External Authentication and Importing of user accounts

Article Details
URL: https://support.deerfield.net/support/index.php?_m=knowledgebase&_a=viewarticle&kbarticleid=57
Article ID: 57
Created On: Aug 11, 2004 11:36 AM

Answer WinRoute Firewall

External authentication and import of user accounts WinRoute supports the following methods of saving of user accounts and of user authentication: Internal user database user accounts and their passwords are saved in WinRoute (see above). During authentication, usernames are compared to the data in the internal database. This method of saving accounts and user authentication is particularly adequate for networks without a proper domain, as well as for special administrator accounts (user can authenticate locally even if the network communication fails). On the other hand, in case of networks with proper domains (Windows NT or Active Directory), local accounts in WinRoute may cause increased demands on administration since accounts and passwords must be maintained twice (at the domain and in WinRoute). Internal user database with authentication at the domain although user accounts are saved in the WinRoute database, users are authenticated through the domain (i.e. passwords are not saved in a corresponding user account under WinRoute). Obviously, usernames in WinRoute must match with the usernames in the domain. This method is not so demanding as far as the administration is concerned.
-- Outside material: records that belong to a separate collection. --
(** * Data-Insight-Agent: the planning-and-execution loop, embedded in Rocq

    A shallow embedding of the orchestration core of the repository:
    - [core/dialogue_context.py]   (module [DialogueContext]),
    - [core/llm_client.py]         (module [LLMClient]),
    - [tools/base_tool.py]         (module [BaseTool]),
    - [tools/data_visualization.py], [tools/statistical_analysis.py]
                                   (modules [DataVisualizationTool],
                                    [StatisticalAnalysisTool]),
    - [agent/tool_registry.py]     (module [ToolRegistry]),
    - [agent/data_agent.py]        (module [DataAnalysisAgent]).

    Conventions.
    - A Python [str] is a [string] holding its UTF-8 encoding; searching for
      an ASCII substring and splitting on it commute with that encoding.
    - A Python [dict] with string keys is a [gmap string _].
    - A Python call either returns or raises: [Outcome].  Code that talks
      to the language model, the database, the clock or the file system runs
      in the state-and-exception monad [SE] over an abstract [World].
    - Library functions whose tables are not part of the repository
      ([str.lower], [str.upper], [repr], pandas, matplotlib) are fields of
      the interface [Collaborators]; [json.loads] is the interface
      [JSONDecoder], with the decoder [Json.decode] as instance. *)

From stdpp Require Import gmap strings list pretty.
From Stdlib Require Import ZArith Ascii Lia.

Open Scope Z_scope.

(* ===================================================================== *)
(** * Outcomes and the state-and-exception monad                          *)
(* ===================================================================== *)

(** A raised exception: its class and its [str(e)].  Every class used below
    derives from [Exception], which is what [except Exception] catches. *)
Record PyExc := mkExc { exc_class : string; exc_msg : string }.

Inductive Outcome (A : Type) : Type :=
| Ret (a : A)
| Raise (e : PyExc).
Arguments Ret {A} a.
Arguments Raise {A} e.

Definition is_Ret {A} (o : Outcome A) : bool :=
  match o with Ret _ => true | Raise _ => false end.

Definition SE (S A : Type) : Type := S -> Outcome A * S.

Definition ret {S A} (a : A) : SE S A := fun s => (Ret a, s).

Definition raise {S A} (e : PyExc) : SE S A := fun s => (Raise e, s).

Definition bind {S A B} (m : SE S A) (k : A -> SE S B) : SE S B :=
  fun s => match m s with
           | (Ret a, s') => k a s'
           | (Raise e, s') => (Raise e, s')
           end.

(** [try: m  except <classes accepted by catches>: h]. State changes made
    before the exception stay, as in Python. *)
Definition try_except {S A} (m : SE S A) (catches : PyExc -> bool)
    (h : PyExc -> SE S A) : SE S A :=
  fun s => match m s with
           | (Ret a, s') => (Ret a, s')
           | (Raise e, s') => if catches e then h e s' else (Raise e, s')
           end.

Definition get_state {S} : SE S S := fun s => (Ret s, s).
Definition put_state {S} (s : S) : SE S unit := fun _ => (Ret tt, s).
Definition lift_outcome {S A} (o : Outcome A) : SE S A := fun s => (o, s).

Declare Scope se_scope.
Delimit Scope se_scope with se.
Notation "x <- m ;; k" := (bind m (fun x => k))
  (at level 100, m at next level, right associativity) : se_scope.
Notation "m ;;; k" := (bind m (fun _ => k))
  (at level 100, right associativity) : se_scope.

(** [except Exception]: every modelled exception. *)
Definition any_Exception (e : PyExc) : bool := true.

(** [except json.JSONDecodeError]. *)
Definition is_JSONDecodeError (e : PyExc) : bool :=
  String.eqb (exc_class e) "JSONDecodeError".

Definition TypeError (msg : string) : PyExc := mkExc "TypeError" msg.
Definition AttributeError (msg : string) : PyExc := mkExc "AttributeError" msg.
Definition IndexError (msg : string) : PyExc := mkExc "IndexError" msg.
Definition JSONDecodeError (msg : string) : PyExc := mkExc "JSONDecodeError" msg.
Definition ValueError (msg : string) : PyExc := mkExc "ValueError" msg.
Definition RecursionError (msg : string) : PyExc := mkExc "RecursionError" msg.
When, for example, a user wants to change the password, it can be simply done at the domain and the change will be automatically applied to the account in WinRoute. In addition to this, it is not necessary to create user accounts in WinRoute by hand, as they can be imported from a corresponding domain. Active Directory accounts (automatic import) if Active Directory (Windows 2000 Server /Server 2003) is used, automatic import of user accounts can be set. It is not necessary to define accounts in WinRoute, nor import them, since it is possible to to configure templates by which specific parameters (such as access rights, content rules, transfer quotas, etc.) will be set for new WinRoute users. A corresponding user account will be imported upon the first login of the user to WinRoute. This method is less demanding on the administration (all user accounts are administered through Active Directory). Note: In cases when users are authenticated at the domain (the last two descriptions), it is recommended to create at least one local account with full rights to administration in WinRoute, so that it is possible to connect to the WinRoute administration even if the network or the domain fails.